The debate around too much power should be reserved for the absolute supercars — the ones at the top. And the electric hypercars that are coming out every 2 weeks.
Things should really be about ‘usable power’. It’s more fun to be able to extract most of a car’s power rather than drive using 30% of the engine’s capability. You’ll probably never be able to use last of the pleasurable 800 horses of a McLaren Senna, but you can put down a large amount of its total power on the road in something like the Octavia vRS for example.
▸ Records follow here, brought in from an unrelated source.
(* ===== verification/Vma.v ===== *)
(** * Memory-area bookkeeping: [libos/src/bookkeep/libos_vma.c]

    The LibOS records every memory area (VMA) of the process in a tree
    ordered by end address.  The tree is modelled as the ordered sequence of
    its nodes ([OrdSeq], which [AvlTree] implements); a node is a
    [libos_vma] record with the pointer of the object that holds it, field
    assignments replace the node with that pointer, and a C pointer that walks
    with [_get_next_vma] is the rest of the sequence.

    Every function runs in the state monad of [Prelude]; a failed [assert] or
    [BUG()] is abnormal termination.  [vma_tree_lock] makes the part between
    lock and unlock atomic. *)

From S2P Require Import Prelude OrdSeq Memmgr.

(** ** Constants *)

Definition PROT_NONE : Z := 0x0.
Definition PROT_READ : Z := 0x1.
Definition PROT_WRITE : Z := 0x2.
Definition PROT_EXEC : Z := 0x4.
Definition PROT_GROWSDOWN : Z := 0x01000000.

Definition MAP_SHARED : Z := 0x01.
Definition MAP_PRIVATE : Z := 0x02.
Definition MAP_SHARED_VALIDATE : Z := 0x03.
Definition MAP_FIXED : Z := 0x10.
Definition MAP_ANONYMOUS : Z := 0x20.
Definition MAP_32BIT : Z := 0x40.
Definition MAP_GROWSDOWN : Z := 0x0100.
Definition MAP_STACK : Z := 0x20000.
Definition MAP_HUGETLB : Z := 0x40000.
Definition MAP_FIXED_NOREPLACE : Z := 0x100000.
Definition MAP_HUGE_2MB : Z := Z.shiftl 21 26.
Definition MAP_HUGE_1GB : Z := Z.shiftl 30 26.

Definition VMA_UNMAPPED : Z := 0x10000000.
Definition VMA_INTERNAL : Z := 0x20000000.
Definition VMA_TAINTED : Z := 0x40000000.

Definition O_RDWR : Z := 2.
Definition MAY_WRITE : Z := 2.

Definition PAL_PROT_READ : Z := 0x1.
Definition PAL_PROT_WRITE : Z := 0x2.
Definition PAL_PROT_EXEC : Z := 0x4.
Definition PAL_PROT_WRITECOPY : Z := 0x8.
Definition PROT_GROWSUP : Z := 0x02000000.

(** [libos/include/libos_flags_conv.h] *)
Definition LINUX_PROT_TO_PAL (prot map_flags : Z) : Z :=
  Z.lor (if has prot PROT_READ then PAL_PROT_READ else 0)
 (Z.lor (if has prot PROT_WRITE then PAL_PROT_WRITE else 0)
 (Z.lor (if has prot PROT_EXEC then PAL_PROT_EXEC else 0)
        (if has map_flags MAP_PRIVATE then PAL_PROT_WRITECOPY else 0))).

Definition PAL_PROT_TO_LINUX (prot : Z) : Z :=
  Z.lor (if has prot PAL_PROT_READ then PROT_READ else 0)
 (Z.lor (if has prot PAL_PROT_WRITE then PROT_WRITE else 0)
        (if has prot PAL_PROT_EXEC then PROT_EXEC else 0)).

Definition VMA_COMMENT_LEN : nat := 16.
Definition DEFAULT_VMA_COUNT : Z := 64.

(** Sizes of the C structures on x86-64, in bytes. *)
Definition sizeof_libos_vma : Z := 88.
Definition sizeof_mem_area : Z := 24.
Definition sizeof_mem_mgr : Z := 48.

Definition filter_saved_flags (flags : Z) : Z :=
  Z.land flags
    (Z.lor MAP_SHARED (Z.lor MAP_SHARED_VALIDATE (Z.lor MAP_PRIVATE (Z.lor MAP_ANONYMOUS
    (Z.lor MAP_GROWSDOWN (Z.lor MAP_HUGETLB (Z.lor MAP_HUGE_2MB (Z.lor MAP_HUGE_1GB
    (Z.lor MAP_STACK (Z.lor VMA_UNMAPPED (Z.lor VMA_INTERNAL VMA_TAINTED))))))))))).

(** ** Data *)

Record libos_vma := Vma {
  vptr : obj_ptr;          (* the address of the structure itself *)
  vbegin : Z;
  vend : Z;
  vprot : Z;
  vflags : Z;
  vfile : option Z;        (* handle, [None] is [NULL] *)
  voffset : Z;
  vcomment : string
}.

#[global] Instance libos_vma_eq_dec : EqDecision libos_vma.
Proof. solve_decision. Defined.

Definition set_vptr (v : libos_vma) (p : obj_ptr) : libos_vma :=
  Vma p (vbegin v) (vend v) (vprot v) (vflags v) (vfile v) (voffset v) (vcomment v).
Definition set_vbegin (v : libos_vma) (x : Z) : libos_vma :=
  Vma (vptr v) x (vend v) (vprot v) (vflags v) (vfile v) (voffset v) (vcomment v).
Definition set_vend (v : libos_vma) (x : Z) : libos_vma :=
  Vma (vptr v) (vbegin v) x (vprot v) (vflags v) (vfile v) (voffset v) (vcomment v).
Definition set_vprot (v : libos_vma) (x : Z) : libos_vma :=
  Vma (vptr v) (vbegin v) (vend v) x (vflags v) (vfile v) (voffset v) (vcomment v).
Definition set_vflags (v : libos_vma) (x : Z) : libos_vma :=
  Vma (vptr v) (vbegin v) (vend v) (vprot v) x (vfile v) (voffset v) (vcomment v).
Definition set_voffset (v : libos_vma) (x : Z) : libos_vma :=
  Vma (vptr v) (vbegin v) (vend v) (vprot v) (vflags v) (vfile v) x (vcomment v).

(** The global variables of the file, the per-thread caches of free
    structures, and the reference counters of handles and inodes that this
    code updates. *)
Record vma_state := VmaState {
  vma_tree : list libos_vma;
  g_total_memory_size : Z;
  g_peak_total_memory_size : Z;
  vma_cache : gmap Z (list obj_ptr);
  vma_mgr : option mem_mgr;
  next_block : Z;                      (* blocks from here on are unused *)
  ref_count : gmap Z Z;
  num_mmapped : gmap Z Z
}.

Definition set_tree (s : vma_state) (t : list libos_vma) : vma_state :=
  VmaState t (g_total_memory_size s) (g_peak_total_memory_size s) (vma_cache s) (vma_mgr s)
    (next_block s) (ref_count s) (num_mmapped s).
Definition set_total (s : vma_state) (total peak : Z) : vma_state :=
  VmaState (vma_tree s) total peak (vma_cache s) (vma_mgr s)
    (next_block s) (ref_count s) (num_mmapped s).
Definition set_cache (s : vma_state) (c : gmap Z (list obj_ptr)) : vma_state :=
  VmaState (vma_tree s) (g_total_memory_size s) (g_peak_total_memory_size s) c (vma_mgr s)
    (next_block s) (ref_count s) (num_mmapped s).
Definition set_mgr (s : vma_state) (m : option mem_mgr) (nb : Z) : vma_state :=
  VmaState (vma_tree s) (g_total_memory_size s) (g_peak_total_memory_size s) (vma_cache s) m
    nb (ref_count s) (num_mmapped s).
Definition set_refs (s : vma_state) (r n : gmap Z Z) : vma_state :=
  VmaState (vma_tree s) (g_total_memory_size s) (g_peak_total_memory_size s) (vma_cache s)
    (vma_mgr s) (next_block s) r n.

(** What the code reads from the PAL and from the handles, and the calls whose
    result comes from the host. *)
Record vma_env := VmaEnv {
  memory_address_start : Z;
  memory_address_end : Z;
  shared_address_start : Z;
  shared_address_end : Z;
  alloc_align : Z;
  early_libos_mem_range_start : Z;
  early_libos_mem_range_end : Z;
  mem_total : Z;
  g_received_user_memory : bool;
  g_aslr_addr_top : Z;
  hdl_inode : Z -> option Z;            (* [file->inode] *)
  hdl_flags : Z -> Z;                   (* [file->flags] *)
  hdl_acc_mode : Z -> Z;                (* [file->acc_mode] *)
  hdl_has_msync : Z -> bool;            (* [file->fs->fs_ops->msync] is there *)
  fs_msync : Z -> Z -> Z -> Z -> Z -> Z -> Z;  (* its result *)
  PalVirtualMemoryAlloc : Z -> Z -> Z;  (* result for an address and a size *)
  PalVirtualMemoryProtect : Z -> Z -> Z -> Z;
  pal_to_unix_errno : Z -> Z;
  calloc_ok : Z -> bool;                (* whether an array of that many elements fits *)
  memory_migrated : obj_ptr -> bool;
  tid : Z                               (* the calling thread *)
}.

Section vma.
Variable E : vma_env.

Abbreviation M := (SM vma_state).

Definition IS_ALLOC_ALIGNED (x : Z) : bool := IS_ALIGNED_POW2 x (alloc_align E).
Definition ALLOC_ALIGN_UP (x : Z) : Z := ALIGN_UP_POW2 x (alloc_align E).

(** ** Reference counters *)

Definition counter (m : gmap Z Z) (k : Z) : Z := default 0 (m !! k).

Definition get_handle (h : Z) : M unit :=
  sm_modify (fun s => set_refs s (<[h := counter (ref_count s) h + 1]> (ref_count s))
                               (num_mmapped s)).

Definition put_handle (h : Z) : M unit :=
  sm_modify (fun s => set_refs s (<[h := counter (ref_count s) h - 1]> (ref_count s))
                               (num_mmapped s)).

(** [__atomic_add_fetch(&file->inode->num_mmapped, 1)] if there is an inode. *)
Definition inc_num_mmapped (h : Z) : M unit :=
  match hdl_inode E h with
  | None => mret ()
  | Some i => sm_modify (fun s => set_refs s (ref_count s)
                           (<[i := counter (num_mmapped s) i + 1]> (num_mmapped s)))
  end.

Definition dec_num_mmapped (h : Z) : M unit :=
  match hdl_inode E h with
  | None => mret ()
  | Some i =>
      old ← sm_gets (fun s => counter (num_mmapped s) i);
      sm_modify (fun s => set_refs s (ref_count s) (<[i := old - 1]> (num_mmapped s)));;
      sm_assert (0 <? old)
  end.

(** ** Areas *)

(** [copy_comment]: at most 15 characters and the terminating null byte. *)
Definition copy_comment (comment : string) : string :=
  String.substring 0 (VMA_COMMENT_LEN - 1) comment.

Definition copy_vma (old_vma : libos_vma) (new_vma : obj_ptr) : M libos_vma :=
  match vfile old_vma with
  | Some h => inc_num_mmapped h;; get_handle h
  | None => mret ()
  end;;
  mret (Vma new_vma (vbegin old_vma) (vend old_vma) (vprot old_vma) (vflags old_vma)
          (vfile old_vma) (voffset old_vma) (copy_comment (vcomment old_vma))).

Definition vma_tree_cmp (a b : libos_vma) : bool := vend a <=? vend b.

Definition is_addr_in_vma (addr : Z) (v : libos_vma) : bool :=
  (vbegin v <=? addr) && (addr <? vend v).

Definition cmp_addr_to_vma (addr : Z) (v : libos_vma) : bool := addr <? vend v.

Definition total_memory_size_add (length : Z) : M unit :=
  s ← sm_get;
  let total := u64 (g_total_memory_size s + length) in
  sm_put (set_total s total
            (if g_peak_total_memory_size s <? total then total else g_peak_total_memory_size s)).

Definition total_memory_size_sub (length : Z) : M unit :=
  s ← sm_get;
  sm_assert (length <=? g_total_memory_size s);;
  sm_put (set_total s (u64 (g_total_memory_size s - length)) (g_peak_total_memory_size s)).

(** ** The tree *)

Definition avl_tree_insert (v : libos_vma) : M unit :=
  sm_modify (fun s => set_tree s (seq_insert (vma_tree_cmp v) v (vma_tree s))).

Definition without (p : obj_ptr) (t : list libos_vma) : list libos_vma :=
  filter (fun v => vptr v <> p) t.

Definition avl_tree_delete (v : libos_vma) : M unit :=
  sm_modify (fun s => set_tree s (without (vptr v) (vma_tree s))).

(** Assignments to the fields of a node in the tree: the node with the pointer
    of [v] becomes [v]. *)
Definition replace_node (v : libos_vma) (t : list libos_vma) : list libos_vma :=
  (fun w => if decide (vptr w = vptr v) then v else w) <$> t.

Definition write_vma (v : libos_vma) : M unit :=
  sm_modify (fun s => set_tree s (replace_node v (vma_tree s))).

(** [_lookup_vma]: the head of the result is the returned node, the tail are
    the nodes that [_get_next_vma] reaches from it. *)
Definition _lookup_vma (addr : Z) : M (list libos_vma) :=
  sm_gets (fun s => snd (span (cmp_addr_to_vma addr) (vma_tree s))).

(** The nodes that [_get_prev_vma] reaches from the node [_lookup_vma]
    returns, closest first; when it returns [NULL] this is the sequence that
    starts at [_get_last_vma]. *)
Definition _prev_vmas (addr : Z) : M (list libos_vma) :=
  sm_gets (fun s => reverse (fst (span (cmp_addr_to_vma addr) (vma_tree s)))).

(** ** Traversal with a visitor *)

Section traverse.
Context {C : Type} (visitor : libos_vma -> C -> M (bool * C)) (e : Z).

Fixpoint traverse_loop (vma : libos_vma) (next : list libos_vma) (is_continuous : bool) (ctx : C)
    : M (bool * C) :=
  '(go_on, ctx) ← visitor vma ctx;
  if (go_on : bool) then
    match next with
    | [] => mret (is_continuous && (e <=? vend vma), ctx)
    | vma' :: next' =>
        if e <=? vbegin vma' then mret (is_continuous && (e <=? vend vma), ctx)
        else traverse_loop vma' next' (is_continuous && (vend vma =? vbegin vma')) ctx
    end
  else mret (is_continuous, ctx).

Definition _traverse_vmas_in_range (b : Z) (ctx : C) : M (bool * C) :=
  sm_assert (b <=? e);;
  if b =? e then mret (true, ctx)
  else
    l ← _lookup_vma b;
    match l with
    | [] => mret (false, ctx)
    | vma :: next =>
        if e <=? vbegin vma then mret (false, ctx)
        else traverse_loop vma next (vbegin vma <=? b) ctx
    end.
End traverse.

(** ** Splitting and removing *)

(** Returns [new_vma]; the change of [old_vma] is a write to its node. *)
Definition split_vma (old_vma : libos_vma) (new_vma : obj_ptr) (addr : Z)
    : M (libos_vma * libos_vma) :=
  sm_assert ((vbegin old_vma <? addr) && (addr <? vend old_vma));;
  new ← copy_vma old_vma new_vma;
  let new := set_vbegin new addr in
  let new := if vfile new then set_voffset new (u64 (voffset new + (vbegin new - vbegin old_vma)))
             else new in
  mret (set_vend old_vma addr, new).

Definition is_internal_vma (v : libos_vma) : bool := has (vflags v) VMA_INTERNAL.

(** The first loop: all areas that intersect [[.., e)] must have the
    requested ownership. *)
Fixpoint all_owned (e : Z) (is_internal : bool) (l : list libos_vma) : bool :=
  match l with
  | [] => true
  | v :: l' =>
      if vbegin v <? e then
        if eqb (is_internal_vma v) is_internal then all_owned e is_internal l' else false
      else true
  end.

(** The second loop and the trimming of the last area. *)
Fixpoint remove_loop (e : Z) (l : list libos_vma) : M (list libos_vma) :=
  match l with
  | [] => mret []
  | v :: next =>
      if vend v <=? e then
        avl_tree_delete v;;
        total_memory_size_sub (vend v - vbegin v);;
        to_free ← remove_loop e next;
        mret (v :: to_free)
      else if vbegin v <? e then
        let v' := if vfile v then set_voffset v (u64 (voffset v + (e - vbegin v))) else v in
        total_memory_size_sub (e - vbegin v);;
        write_vma (set_vbegin v' e);;
        mret []
      else mret []
  end.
But there’s a small hurdle — it’s called road. This thing — road — is quite important. You drive on it, after all. But more often than not, across a large part of land, roads are traffic infested and badly built. With anything other than a track day — a rare event in itself — chances of properly driving and enjoying a car are pretty bleak unless you own a whole mountain range and have carved out amazing blacktop around it.
The point, however, was around power. I believe there’s nothing like too much power till the time it’s managed well. Supercars will always be ‘super’ — the shameless pursuit of power figures, exotic materials, otherworldly performance are exactly the things that make them so. It’s the more mainstream performance cars that matter and the most ordinary ones even more so. Such cars bring masses into the fold of driving enjoyment.

The most crucial link to enjoyment is the driver. Some are more naturally gifted than others, some learn to get better. But you really have to be good at driving to enjoy it. And when you do, you learn to appreciate power — whatever amount there is.
So what I mean is that if you can adjust to the excessiveness around — if you can learn to live with it — even that crying, howling kid in the theatre would be tolerable.